What was soothing and not something Billy had even anticipated was the pleasure of masturbating in his old room. …What a luxury not to have to meet your masculine needs in some stinking horror of a port-a-potty, or even worse in a hardpan Ranger grave out in the field with mortal enemies all about and always, always, always some torment of nature with which to content, bugs, rain, wind, dust, extremes of temperature, no misery too small for such a small thing as a man. So give it up for America, yes! And God shed His grace on thee, where a boy can grow up having a room of his own with a door that locks and a bottomless stash of Internet porn.

Why on earth should I take this last sentence as a successfully ironic jab? Are a room of one’s own and internet access not some of the most amazing things to ever happen to humanity? Billy doesn’t want to masturbate outdoors in the middle of sweltering heat and a sandstorm, and I don’t blame him. He wants to judge the appropriateness of others’ decided consumer comfort levels, but would clearly disagree with anyone who thought a port-a-potty was all he really needed. The Jumbotron is what’s bringing you your internet porn, Billy, and it’s all good.

FobbitI was also surprised at Bradley’s reaction to Fobbit. Though I have seen a few lukewarm responses so far, I took immediately to Fobbit in a way that Billy Lynn never clicked for me. The idea that Fobbit is, though, of all things “boring,” was a genuine surprise, as was Bradley’s wonder that “anyone unfamiliar with the military could muster the enthusiasm to finish it, unless from purest anthropological curiosity.” I thought Fobbit was funnier than Billy Lynn, and probably more compelling overall, so it just goes to show how subjective these things can be.

But the humor of Fobbit is dark and cynical. That is not to say that Billy Lynn is light or naïve, far from it. As Nathan notes, Fobbit is more in the spirit of Catch-22, but I construe that spirit much more broadly. These are war novels but also novels about the state, the machinery of bureaucracy, and the bizarro world of the cogs therein. It is less ha-ha funny, more horrifying funny. Bradley complains that he doesn’t “really give a damn about Abrams’s Byzantine office drama. Tell me a story.” In my view, the Byzantine office drama is the real story—the cause of all the “road meat,” the cause of everything, and the site of horrific impersonal unaccountability and irresponsibility.
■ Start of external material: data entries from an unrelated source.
Lemma initNewContract_ok c addr v :
  contract_ok c -> Gas c < n -> vm_ok v -> fresh (statedb v) addr -> readOnly v = false ->
  wp tolerated (initNewContract env run c addr) (run_post false c v) v.
Proof.
  intros Hc Hn Hv Hfr Hro. pose proof (c_gas _ Hc) as Hu. unfold initNewContract. apply wp_bind.
  eapply wp_mono; [apply Hrun; auto with geth|].
  intros [[c' ret] err] v' (Hv' & Hrel & Hg & Hd & _). cbn in *.
  assert (Hpost : forall e, run_post false c v (c', ret, e) v') 
    by (intros e; unfold run_post; cbn; split_and!; done || lia).
  case_if; [by apply wp_ret|]. case_if; [by apply wp_ret|]. case_if; [by apply wp_ret|].
  apply wp_bind, (wp_eip4762 true).
  pose proof (UseGas_ok c' (len ret *! CreateDataGas)) as Hg2.
  destruct (UseGas c' _) as [paid c2]. cbn in Hg2.
  assert (0 <= Gas c2 <= Gas c).
  { destruct Hg2; [unfold_u64; lia|apply wrap64_range|lia]. }
  case_if; [apply wp_ret; unfold run_post; cbn; split_and!; done || lia|].
  destruct v' as [s d t j al ro rd]. destruct Hv' as [Hs' Hj' Hr'], Hrel as [K D R]. rewrite Hro in *. cbn in *.
  apply wp_bind, wp_setCode; [done|by eapply rel_fresh|done|]. intros _ s2 Hs2 K2.
  apply wp_ret. unfold run_post. cbn.
  split_and!; try done; try lia. split; cbn; rewrite ?Hro; [by eapply rel_trans|done..].
Qed.

(** [create] from the snapshot on. *)
Definition deploy (caller : Address) (code : bytes) (gas : Z) (value : word)
    (address : Address) : ST (VM S) (bytes * Address * Z * option vmerror) :=
  snapshot ← vm_db Snapshot;
  exist ← vm_db (Exist address);
  (if negb (exist : bool) then vm_db (CreateAccount address) else mret tt);;
  vm_db (CreateContract address);;
  (if IsEIP158 (chainRules env) then vm_db (SetNonce address 1) else mret tt);;
  eip4762 env;;
  Transfer caller address value;;
  let contract := set_IsDeployment true
    (SetCallCode (NewContract caller address value gas) 0 code) in
  '(contract, ret, err) ← initNewContract env run contract address;
  contract ←
    (if negb (bool_decide (err = None)) &&
        (IsHomestead (chainRules env)
         || negb (bool_decide (err = Some ErrCodeStoreOutOfGas)))
     then
       vm_db (RevertToSnapshot snapshot);;
       mret (if negb (bool_decide (err = Some ErrExecutionReverted))
             then (UseGas contract (Gas contract)).2 else contract)
     else mret contract);
  mret (ret, address, Gas contract, err).

(** A failed deployment leaves the state of the snapshot; unless the code asked for the
    revert it consumes all its gas.  Frontier kept a contract that could not pay for its
    code. *)
Definition deploy_post (gas : Z) (v : VM S) (r : bytes * Address * Z * option vmerror)
    (v' : VM S) : Prop :=
  create_post gas v r v' /\
  forall e, r.2 = Some e -> IsHomestead (chainRules env) = true \/ e <> ErrCodeStoreOutOfGas ->
    same_state (statedb v) (statedb v') /\ (e <> ErrExecutionReverted -> r.1.2 = 0).

Lemma wp_deploy caller code gas value address s d t j al rd :
  is_u64 gas -> gas < n -> data_ok code -> db_ok s -> cache_ok j -> data_ok rd ->
  fresh s address ->
  wp tolerated (deploy caller code gas value address)
    (deploy_post gas (mkVM s d t j al false rd)) (mkVM s d t j al false rd).
Proof.
  intros Hg Hn Hcode Hs Hj Hr Hfr. unfold deploy.
  apply wp_bind, (wp_vm_db _ _ _ _ _ _ _ false); [done..|]. intros id s8 Hsn Hs8 K8. apply sdb_snapshot in Hsn; [|done].
  apply wp_bind, (wp_vm_db _ _ _ _ _ _ _ false); [done..|]. intros ex s9 Hex Hs9 K9.
  apply sdb_exist in Hex; [|done].
  apply wp_bind, (wp_createMissing false address ex); [done..|]. intros s10 Hs10 K10 Hx10.
  apply wp_bind, wp_createContract; [done..|]. intros s11 Hs11 K11.
  apply wp_bind, (wp_vm_when false); [done..|]. intros s12 Hs12 K12.
  apply wp_bind, (wp_eip4762 true). apply wp_bind, (wp_Transfer false); [done..|]. intros s13 Hs13 K13.
  assert (K' : rel false s8 s13) by solve_rel. clear K9 K10 K11 K12 K13. apply wp_bind.
  eapply wp_mono; [apply initNewContract_ok; cbn; [|done|by split| |done]|].
  { apply (contract_ok_new (set_IsDeployment true (NewContract caller address value gas)));
      try done. by left. }
  { eapply rel_fresh; [|exact Hfr]. by eapply rel_trans. }
  intros [[c' ret] err] v' ([Hs' Hj' Hr'] & [K2 D2 R2] & Hgas & Hdat & _). cbn in *.
  assert (Hu : is_u64 (Gas c')) by (unfold_u64; lia).
  apply wp_bind. case_if.
  - apply wp_bind. unfold wp, vm_db.
    destruct (sdb_revert id (statedb v') s Hs') as (s14 & -> & Hs14 & Heq & K14);
      [eapply rel_live; [|exact Hsn]; by eapply rel_trans|].
    unfold wp, deploy_post, create_post. cbn. split.
    + split; [by split|]. split; [by split; [apply rel_same|..]|]. split; [|done].
      pose proof (UseGas_ok c' (Gas c') Hu ltac:(unfold_u64; lia)). case_if; lia.
    + intros e -> _. split; [done|]. intros Hne. rewrite bool_decide_eq_false_2 by congruence.
      cbn. unfold UseGas. rewrite (proj2 (Z.ltb_ge _ _)) by lia. cbn. by rewrite Z.sub_diag.
  - do 2 apply wp_ret. unfold deploy_post, create_post. cbn. split.
    + split; [by split|]. split; [|split; done]. split; cbn; [|done..].
      eapply rel_trans; [exact K8|]. by eapply rel_trans.
    + intros e -> He. exfalso. apply andb_false_iff in Heqb as [Heqb|Heqb]; [done|].
      apply orb_false_iff in Heqb as [Hh Hb]. rewrite Hh in He.
      destruct He as [|He]; [done|]. by rewrite bool_decide_eq_false_2 in Hb by congruence.
Qed.

Lemma create_ok caller code gas value address v :
  is_u64 gas -> gas < n -> data_ok code -> vm_ok v -> readOnly v = false ->
  wp tolerated (create env run caller code gas value address) (create_post gas v) v.
Proof.
  intros Hg Hn Hcode [Hd Hj Hr] Hro.
  assert (Hearly : forall (v' : VM S) left e, vm_ok v' -> vm_rel v v' -> 0 <= left <= gas ->
    create_post gas v ([], 0, left, e) v').
  { intros. unfold create_post. cbn. split_and!; auto with geth; lia. }
  assert (Hgg : 0 <= gas <= gas) by (split; [apply Hg|lia]).
  unfold create. apply wp_bind, wp_gets. case_if.
  { apply wp_ret, Hearly; [by split|reflexivity|done]. }
  destruct v as [s d t j al ro rd]. cbn in Hro. subst ro. cbn in *.
  apply wp_bind, (wp_CanTransfer false); [done|]. intros can s1 Hs1 K1 S1. case_if.
  { apply wp_ret, Hearly; [by split|by split|done]. }
  apply wp_bind, (wp_vm_db _ _ _ _ _ _ _ false); [done..|]. intros nonce s2 _ Hs2 K2. case_if.
  { apply wp_ret, Hearly; [by split| |done]. split; cbn; [solve_rel|done..]. }
  apply wp_bind, (wp_vm_db _ _ _ _ _ _ _ false); [done..|]. intros _ s3 _ Hs3 K3.
  apply wp_bind, (wp_eip4762 true). apply wp_bind, (wp_vm_when false); [done..|]. intros s4 Hs4 K4.
  apply wp_bind, (wp_vm_db _ _ _ _ _ _ _ false); [done..|]. intros ch s5 Hch Hs5 K5.
  apply wp_bind, (wp_vm_db _ _ _ _ _ _ _ false); [done..|]. intros sr s6 _ Hs6 K6.
  apply wp_bind, (wp_vm_db _ _ _ _ _ _ _ false); [done..|]. intros nn s7 _ Hs7 K7.
  assert (K : rel false s s7) by solve_rel. case_if.
  { apply wp_ret, Hearly; [by split|by split|]. unfold_u64; lia. }
  assert (Hfr : fresh s7 address).
  { eapply rel_fresh; [exact (rel_trans _ _ _ _ K6 K7)|].
    apply (sdb_codehash _ _ _ _ Hs4 Hch). rewrite !orb_false_iff, !andb_false_iff in *.
    bool_to_Z; lia. }
  eapply wp_mono; [by apply wp_deploy|]. intros r v' [(? & [K' ??] & ?) _].
  split; [done|]. split; [|done]. split; cbn in *; [by eapply rel_trans|done..].
Qed.

Lemma CreateAddress_total b nonce : exists a, CreateAddress b nonce = Ret a.
Proof.
  unfold CreateAddress. cbn [buf_list emptyBuf].
  assert (Hh : forall bf d, lheads (writeBytes bf d) = lheads bf).
  { intros bf d. unfold writeBytes, encodeStringHeader. repeat case_match; done. }
  assert (Hu : forall bf i, lheads (writeUint64 bf i) = lheads bf).
  { intros bf i. unfold writeUint64. repeat case_match; done. }
  unfold listEnd. rewrite Hu, Hh. cbn. eauto.
Qed.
Lieutenant Colonel Eustace Harkleroad, one of the more odious characters in the novel and a middle-aged fobbit dedicated to PR, getting nosebleeds, and writing pathetic letters to his church-lady mother, includes this parenthetical in one of them: “Remember, Sunnis are the bad guys, Shi’ites are the good guys—I know, it’s hard for me to remember, too, because the bad guys sound ‘Sunny’ and the good guys sound ‘Shitty’—oops, language again.”

Not only do I find that funny, cloying “oops” included, I also find Harkleroad’s existence dramatically more problematic than that of the Jumbotron or the entire Cowboys apparatus. Billy Lynn seems to rail against American culture broadly in an effort to discredit supporters of the war and their lame patriotism, but if you haven’t already bundled consumerism and patriotism together in a basket labelled something like “ugly brash Americanism,” this may be less than effective. While Fobbit may not be the best bureaucratic satire ever written, it is better than fair (and better than boring) and concerned with problems I consider uglier than brash Americanism.

Full Disclosure: David Abrams is a fellow contributor to BookRiot, though we have never met or directly communicated with each other.